No dia 5.994 de sua existência, A se apaixona por Rhiannon, namorada de Justin — o rapaz cujo corpo ele então ocupa. Aos 16 anos, era de se esperar que isso ocorresse com maior freqüência, mas ele é contido e costuma saber seus limites. Os obstáculos se assemelham aos do personagem de Adam Sandler na comédia Como se fosse a primeira vez — mas, ao invés de reconquistar o amor da mulher que perde as memórias do dia ao dormir, A tem de explicar sua situação a Rhiannon (sem parecer louco) e esperar que ela retribua o seu amor sendo ele um atleta musculoso, uma menina franzina, um garoto obeso ou uma moça idêntica à Beyoncé. Difícil.
É interessante acompanhar como Levithan aborda a questão do “eu” no romance. Na graphic novel autobiográfica Você é minha mãe?, Alison Bechdel mostra diferentes graus de amputação — até que lhe reste apenas a cabeça — nos quais ela ainda seria ela mesma; em obras como E o cérebro criou o homem, de António R. Damásio, e Muito além do nosso eu, de Miguel Nicolelis, os autores discorrem sobre como aquilo que nos torna humanos — muitas vezes apelidado de “alma” — estaria contido tão somente no cérebro. Em Todo dia, A declara: “Conhecimento é a única coisa que levo comigo quando vou embora”. Ele se diferencia da mente do corpo que ocupa, ainda que possa acessá-la; é um eu distinto.
Distinto, mas não totalmente livre. A experiência de A permite-lhe o maior grau de empatia possível, por sentir na pele os diferentes limites demarcados pelos corpos que habita:
Algumas pessoas acreditam que doenças mentais são uma questão de humor, um problema de personalidade. Acham que a depressão é simplesmente uma forma de tristeza, que o TOC é uma forma de repressão. Acham que a alma está doente, não o corpo. Acreditam que se trata de algo sobre o qual você tem alguma escolha.
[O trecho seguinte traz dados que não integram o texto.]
(** Entries are taken out, and their legs closed. *)
Lemma take_and_close l w reg es ids w' :
  (exists l', reg_stands reg l' /\ l ≡ₚ map leg es ++ l') ->
  closes ids (modify (set_registry (fun _ => reg)) w).2 w' -> length ids = length es ->
  moves (map leg es) ids l w w'.
Proof.
  intros (l' & Hs & Hp) [C1 C2 C3 C4 C5 C6 C7] Hlen. split; try done.
  - exists l'. split; [|done]. unfold stand, reg_stands, legs, back in *. by rewrite C1, C2.
  - by rewrite C3, length_map, Hlen.
Qed.

(** ** A change of an entry that is in the registry *)

(** What leaves everything as it was as long as the entry is there. *)
Definition kept (e : OutboundCallEntry) (w w' : world) : Prop := legs w !! oe_ext_call_id e = Some (leg e) -> frame w w'.
#[export] Instance kept_preorder e : PreOrder (kept e).
Proof.
  split; [intros w _; reflexivity|]. intros a b c Hab Hbc H. specialize (Hab H). etransitivity; [exact Hab|].
  apply Hbc. by rewrite (fr_legs _ _ Hab).
Qed.
Lemma quiet_kept {A} e (m : handling A) : quiet m -> follows (kept e) m.
Proof. intros Hm w _. apply Hm. Qed.
Lemma kept_update e e' : leg e' = leg e -> follows (kept e) (modify (set_registry (fun r => update_entry r e'))).
Proof.
  intros Hl w Hk. assert (oe_ext_call_id e' = oe_ext_call_id e) as Hid by (by injection Hl).
  unfold legs in Hk. rewrite lookup_fmap in Hk. unfold update_entry. split; try done; unfold legs, back; cbn [modify snd shared set_registry registry].
  - rewrite Hid. destruct (by_ext (registry (shared w)) !! oe_ext_call_id e) eqn:Ho; [|done]. cbn [by_ext].
    rewrite fmap_insert. apply insert_id. by rewrite lookup_fmap, Ho, Hl.
  - by case_match.
Qed.
#[export] Hint Resolve quiet_kept kept_update : frame.

Section handlers.
Context (cfg : OutConfig).
(* ===== verification/SdpAnswer.v ===== *)
(** The answer the NGN gets to its offer (restrict_answer_to_ngn_offer_subset of
    src/src/sdp/builder.rs): the formats both sides named, in the order of the
    offer, and nothing about the others. *)
From S2P Require Import Prelude RustStr Utf8 NetAddr Sdp SdpRewrite.

(** The errors of the function itself, and those of the descriptions. *)
Inductive AnswerError := BadBody (e : SdpError) | NoAudioLine | NoCommonFormat.
Abbreviation answer := (outcome AnswerError).

Definition described (body : string) : answer SessionDescription :=
  match parse_body body with Ok s => Ok s | Err e => Err (BadBody e) | Panic => Panic end.

Definition is_unsupported_by_ngn_answer (a : Attribute) : bool :=
  match a with
  | Value key _ =>
      one_of ["rtcp-fb"; "rtcp-xr"; "fingerprint"; "setup"; "ice-ufrag"; "ice-pwd"; "ice-options";
              "ice-mismatch"; "candidate"; "msid"; "mid"; "ssrc"; "ssrc-group"; "extmap";
              "rtcp-mux"; "record"] key
  | Property p =>
      one_of ["rtcp-mux"; "ice-lite"; "rtcp-rsize"; "extmap-allow-mixed"; "end-of-candidates";
              "bundle-only"] p
  end.
Definition pt_of_rtpmap_or_fmtp_value (value : string) : option Z :=
  p ← head (split_whitespace value); parse_uint 8 p.

(** The formats of the first audio section. *)
Definition parse_audio_formats_and_rtpmap (body : string) : answer (list string) :=
  s ← described body; audio ← ok_or (audio_of s) NoAudioLine; Ok (m_formats audio).

(** The closure of the attribute filter. *)
Definition keeps_pt (keep_pts : list string) (a : Attribute) : bool :=
  if is_unsupported_by_ngn_answer a then false
  else
    match a with
    | Value key value =>
        if String.eqb key "rtpmap" || String.eqb key "fmtp" then
          match pt_of_rtpmap_or_fmtp_value value with
          | Some pt => one_of keep_pts (print_uint pt)
          | None => false
          end
        else true
    | Property _ => true
    end.
Definition subset_audio (keep_pts : list string) (m : MediaDescription) : MediaDescription :=
  mkMedia (m_media m) (m_port m) (m_protocol m) keep_pts (m_connection m) (retain (keeps_pt keep_pts) (m_attributes m)).
Definition subset_sdp (keep_pts : list string) (s : SessionDescription) : SessionDescription :=
  update_audio (subset_audio keep_pts)
    (set_session_attributes s (retain (fun a => negb (is_unsupported_by_ngn_answer a)) (s_attributes s))).
Definition build_answer_with_format_subset (ext_answer : string) (keep_pts : list string) : answer string :=
  s ← described ext_answer; _ ← ok_or (audio_of s) NoAudioLine; Ok (serialize (subset_sdp keep_pts s)).

Definition common_formats (offered answered : list string) : list string := retain (one_of answered) offered.
Definition restrict_answer_to_ngn_offer_subset (ngn_offer ext_answer : string) : answer string :=
  offered ← parse_audio_formats_and_rtpmap ngn_offer;
  answered ← parse_audio_formats_and_rtpmap ext_answer;
  let intersection := common_formats offered answered in
  _ ← ensure (negb (bool_decide (intersection = []))) NoCommonFormat;
  build_answer_with_format_subset ext_answer intersection.

(** ** What the NGN reads *)

(** It is about one of the formats, if it is about any. *)
Definition about_formats (formats : list string) (a : Attribute) : Prop :=
  match a with
  | Value k v => k = "rtpmap" \/ k = "fmtp" -> match line_pt v with Some n => print_uint n ∈ formats | None => False end
  | Property _ => True
  end.
#[export] Instance about_formats_dec formats a : Decision (about_formats formats a).
Proof. destruct a as [p | k v]; cbn; [apply _|]. destruct (line_pt v); apply _. Defined.

(** The answer the NGN is to get for the audio section [o] of its offer, where the
    extension answered [sa], whose first audio section is [a]. *)
Definition common (o a : MediaDescription) : list string := filter (fun f => f ∈ m_formats a) (m_formats o).
Definition answer_audio (o a : MediaDescription) : MediaDescription :=
  mkMedia (m_media a) (m_port a) (m_protocol a) (common o a) (m_connection a)
    (filter (fun x => ngn_knows x /\ about_formats (common o a) x) (m_attributes a)).
Definition answer_for (o : MediaDescription) (sa : SessionDescription) (pre : list MediaDescription) (a : MediaDescription)
    (post : list MediaDescription) : SessionDescription :=
  mkSdp (s_version sa) (s_origin sa) (s_name sa) (s_connection sa) (s_timing sa) (filter ngn_knows (s_attributes sa))
    (pre ++ answer_audio o a :: post).

Lemma one_of_true l k : one_of l k = true <-> k ∈ l.
Proof. apply one_of_In. Qed.
Lemma is_unsupported_same a : is_unsupported_by_ngn_answer a = is_unsupported_by_ngn a.
Proof. by destruct a. Qed.
Lemma described_ok body s : described body = Ok s -> parse_body body = Ok s.
Proof. unfold described. destruct (parse_body body); congruence. Qed.
Lemma formats_ok body l : parse_audio_formats_and_rtpmap body = Ok l ->
  exists s m, parse_body body = Ok s /\ audio_of s = Some m /\ l = m_formats m.
Proof.
  unfold parse_audio_formats_and_rtpmap. intros H. apply bind_Ok_inv in H as (s & Hs%described_ok & H).
  apply bind_Ok_inv in H as (m & Hm%ok_or_Ok_inv & [= <-]). eauto.
Qed.

Lemma keeps_pt_spec keep a : keeps_pt keep a = bool_decide (ngn_knows a /\ about_formats keep a).
Proof.
  apply bool_decide_iff. unfold keeps_pt. rewrite is_unsupported_same, unsupported_spec.
  case_bool_decide as Hk; cbn [negb]; [|split; [done | by intros [? _]]].
  destruct a as [p | key v]; cbn [about_formats]; [done|].
  change (pt_of_rtpmap_or_fmtp_value v) with (line_pt v).
  destruct (String.eqb_spec key "rtpmap"), (String.eqb_spec key "fmtp"); cbn [orb];
    [| | | by split; [intros _; split; [|intros []]|]];
    (destruct (line_pt v) as [n'|]; [rewrite one_of_true|]; intuition (congruence || done)).
Qed.

(** The code's descriptions are those. *)
Lemma common_formats_spec o a : common_formats (m_formats o) (m_formats a) = common o a.
Proof. apply retain_filter. intros f. apply bool_decide_iff, one_of_true. Qed.

Lemma subset_sdp_spec o sa a : audio_of sa = Some a ->
  exists pre post, s_media sa = pre ++ a :: post /\ Forall (fun m => m_media m <> "audio") pre /\ m_media a = "audio" /\
    subset_sdp (common o a) sa = answer_for o sa pre a post.
Proof.
  intros Ha. destruct (update_first_split is_audio (subset_audio (common o a)) (s_media sa))
    as [[Hf _] | (pre & m & post & Hm & Hf & Hpre & Hu)]; unfold audio_of in Ha; [congruence|].
  assert (m = a) as -> by congruence. exists pre, post. apply find_first_Some in Ha as [_ Hau%String.eqb_eq].
  split_and!; [done | eapply Forall_impl; [exact Hpre|]; by intros x Hx%String.eqb_neq | done |].
  unfold subset_sdp, update_audio, answer_for, set_media, set_session_attributes. cbn. rewrite Hu. unfold subset_audio, answer_audio.
  f_equal; [apply retain_filter; intros x; by rewrite is_unsupported_same, unsupported_spec, negb_involutive|].
  do 3 f_equal. apply retain_filter, keeps_pt_spec.
Qed.

Lemma subset_sdp_ok keep s : sdp_ok s -> keep <> [] -> Forall word_ok keep -> sdp_ok (subset_sdp keep s).
Proof.
  intros Hs Hne Hw. apply update_audio_ok.
  - apply set_session_attributes_ok; [done|]. apply retain_Forall, Hs.
  - intros m [? ? ? ? ? Ha]. split; cbn; try done. by apply retain_Forall.
Qed.

Lemma audio_of_split pre a post s : s_media s = pre ++ a :: post -> Forall (fun m => m_media m <> "audio") pre ->
  m_media a = "audio" -> audio_of s = Some a.
Proof.
  intros Hm Hpre Ha. unfold audio_of. rewrite Hm. clear Hm. induction Hpre as [|x pre Hx _ IH]; cbn.
  - unfold is_audio. by rewrite Ha.
  - unfold is_audio at 1. by rewrite (proj2 (String.eqb_neq _ _) Hx).
Qed.

Lemma formats_of body s m : parse_body body = Ok s -> audio_of s = Some m -> parse_audio_formats_and_rtpmap body = Ok (m_formats m).
Proof. intros Hs Hm. unfold parse_audio_formats_and_rtpmap, described. by rewrite Hs; cbn; rewrite Hm. Qed.

(** C17: the NGN gets an answer exactly when its offer and the extension's answer can
    both be read, both have an audio section, and these have a format in common. The
    answer can be read, and it is the extension's, changed in three places only: its
    session attributes are exactly those the NGN knows, in their order; the first
    audio section names the common formats, in the order of the NGN's offer; and of
    that section's attributes exactly those remain, in their order, that the NGN knows
    and that are not about another format. The version, the origin, the name, the
    connection, the timing, the other media and the rest of the audio section stay
    as they were. *)
Theorem answer_is_subset (ngn_offer ext_answer body : string) :
  restrict_answer_to_ngn_offer_subset ngn_offer ext_answer = Ok body <->
  exists so o sa pre a post, parse_body ngn_offer = Ok so /\ audio_of so = Some o /\
    parse_body ext_answer = Ok sa /\ s_media sa = pre ++ a :: post /\
    Forall (fun m => m_media m <> "audio") pre /\ m_media a = "audio" /\
    common o a <> [] /\ body = serialize (answer_for o sa pre a post) /\
    parse_body body = Ok (answer_for o sa pre a post).
Proof.
  unfold restrict_answer_to_ngn_offer_subset. split.
  - intros H.
    apply bind_Ok_inv in H as (lo & (so & o & Hso & Ho & ->)%formats_ok & H).
    apply bind_Ok_inv in H as (la & (sa & a & Hsa & Ha & ->)%formats_ok & H).
    rewrite common_formats_spec in H.
    apply bind_Ok_inv in H as (? & Hne%ensure_Ok_inv & H). apply negb_true_iff, bool_decide_eq_false in Hne.
    unfold build_answer_with_format_subset, described in H. rewrite Hsa in H. cbn [mbind outcome_bind] in H. rewrite Ha in H.
    cbn [ok_or mbind outcome_bind] in H. injection H as <-.
    destruct (subset_sdp_spec o sa a Ha) as (pre & post & Hm & Hpre & Hau & Heq).
    exists so, o, sa, pre, a, post. rewrite <- Heq. split_and!; try done.
    apply parse_body_serialize, subset_sdp_ok; [by eapply parse_body_ok | done |].
    rewrite <- common_formats_spec. apply retain_Forall. apply find_audio_in in Ho. apply parse_body_ok, so_media in Hso.
    rewrite Forall_forall in Hso. by apply Hso, mo_formats in Ho as [_ ?].
  - intros (so & o & sa & pre & a & post & Hso & Ho & Hsa & Hm & Hpre & Hau & Hne & -> & _).
    pose proof (audio_of_split _ _ _ _ Hm Hpre Hau) as Ha.
    rewrite (formats_of _ _ _ Hso Ho). cbn [mbind outcome_bind]. rewrite (formats_of _ _ _ Hsa Ha). cbn [mbind outcome_bind].
    rewrite common_formats_spec, bool_decide_eq_false_2 by done. cbn [negb ensure mbind outcome_bind].
    unfold build_answer_with_format_subset, described. rewrite Hsa. cbn [mbind outcome_bind]. rewrite Ha. cbn [ok_or mbind outcome_bind].
    destruct (subset_sdp_spec o sa a Ha) as (pre' & post' & Hm' & Hpre' & Hau' & ->).
    assert (pre' = pre /\ post' = post) as [-> ->]; [|done].
    rewrite Hm in Hm'. clear -Hm' Hpre Hpre' Hau.
    revert pre' Hpre' Hm'. induction Hpre as [|x pre Hx _ IH]; intros pre' Hpre' Hm'; destruct Hpre' as [|y pre' Hy Hpre'];
      cbn [app] in Hm'; simplify_eq; [done|].
    by destruct (IH pre' Hpre') as [-> ->].
Qed.

(** The offer of the NGN and a browser's answer once it is [RTP/AVP]. *)
Definition ngn_offer_sample : string :=
  join crlf ["v=0"; "o=- 1 1 IN IP4 118.177.125.1"; "s=-"; "c=IN IP4 118.177.125.1"; "t=0 0"; "m=audio 24252 RTP/AVP 0 8 101";
    "a=rtpmap:0 PCMU/8000"; "a=rtpmap:8 PCMA/8000"; "a=rtpmap:101 telephone-event/8000"; "a=fmtp:101 0-15"; ""].
Definition ext_answer_sample : string :=
  join crlf ["v=0"; "o=- 2 2 IN IP4 192.168.30.10"; "s=-"; "c=IN IP4 192.168.30.10"; "t=0 0"; "m=audio 40000 RTP/AVP 111 101 0";
    "a=mid:0"; "a=rtpmap:111 opus/48000/2"; "a=rtpmap:101 telephone-event/8000"; "a=rtpmap:0 PCMU/8000"; ""].

Example restrict_sample : restrict_answer_to_ngn_offer_subset ngn_offer_sample ext_answer_sample =
  Ok (join crlf ["v=0"; "o=- 2 2 IN IP4 192.168.30.10"; "s=-"; "c=IN IP4 192.168.30.10"; "t=0 0"; "m=audio 40000 RTP/AVP 0 101";
    "a=rtpmap:101 telephone-event/8000"; "a=rtpmap:0 PCMU/8000"; ""]).
Proof. by vm_compute. Qed.

Lemma answer_is_subset_witness :
  exists body so o sa pre a post, restrict_answer_to_ngn_offer_subset ngn_offer_sample ext_answer_sample = Ok body /\
    parse_body ngn_offer_sample = Ok so /\ audio_of so = Some o /\ parse_body ext_answer_sample = Ok sa /\
    s_media sa = pre ++ a :: post /\ common o a = ["0"; "101"] /\ parse_body body = Ok (answer_for o sa pre a post).
Proof.
  destruct (restrict_answer_to_ngn_offer_subset ngn_offer_sample ext_answer_sample) as [body | e |] eqn:E;
    [| exfalso; vm_compute in E; discriminate E | exfalso; vm_compute in E; discriminate E].
  destruct (proj1 (answer_is_subset ngn_offer_sample ext_answer_sample body) E)
    as (so & o & sa & pre & a & post & Hso & Ho & Hsa & Hm & Hpre & Hau & Hne & _ & Hp).
  exists body, so, o, sa, pre, a, post. repeat (split; [assumption || reflexivity|]). split; [|exact Hp].
  pose proof (audio_of_split _ _ _ _ Hm Hpre Hau) as Ha.
  vm_compute in Hso. injection Hso as <-. vm_compute in Ho. injection Ho as <-. vm_compute in Hsa. injection Hsa as <-.
  vm_compute in Ha. injection Ha as <-. vm_compute. reflexivity.
Defined.

(** Formats are compared by number: a dynamic number that is another codec on each
    side counts as common. *)
Lemma same_number_other_codec :
  let line f := join crlf ["v=0"; "o=- 1 1 IN IP4 10.0.0.1"; "s=-"; "c=IN IP4 10.0.0.1"; "t=0 0"; "m=audio 4000 RTP/AVP 96"; f; ""] in
  restrict_answer_to_ngn_offer_subset (line "a=rtpmap:96 telephone-event/8000") (line "a=rtpmap:96 opus/48000/2") =
  Ok (line "a=rtpmap:96 opus/48000/2").
Proof. by vm_compute. Qed.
Eu sei o quanto isto é errado.
Empatia
Creio que importa ressaltar a incompletude das descrições dos personagens: se algumas características são apontadas a fim de que tenhamos consciência do que há de especial em cada um dos adolescentes “visitados” por A (por exemplo, a obesidade de um ou a depressão de outro), outras são ocultadas a fim de que a imaginação dos leitores absorva o discurso da diversidade presente no livro. A Rhiannon que imaginei, por exemplo, era negra — ainda que a capa pareça sugerir uma garota loira. Artifício semelhante já havia sido utilizado por Levithan em The lover’s dictionary, cuja falta de marcação de gênero permite imaginar diferentes possibilidades de configuração do casal protagonista.
Pouco acima, usei a expressão “o maior grau de empatia possível”. A capacidade de se pôr no lugar do outro — indispensável a um personagem como A — lembrou-me de outro sujeito habituado a isso, aquele que talvez detenha o segundo lugar na questão da empatia, caso houvesse uma competição: o leitor. “Todo dia sou uma pessoa diferente. Eu sou eu, sei que sou eu, mas também sou outra pessoa.” Para isso, basta abrir um livro: você mantém sua individualidade, mas também se permite ver o mundo pelos olhos de outrem. Em um romance como Todo dia, com seus capítulos-contos, o leitor tem acesso a uma centelha de uma vida a cada virada do dia.
E não é isso a leitura, uma vida nova a cada dia?
NOTA
Em Li A culpa é das estrelas e… viciei no David Levithan, publicado no blog Posfácio, escrevo sobre Boy meets boy e The lover’s dictionary, de David Levithan.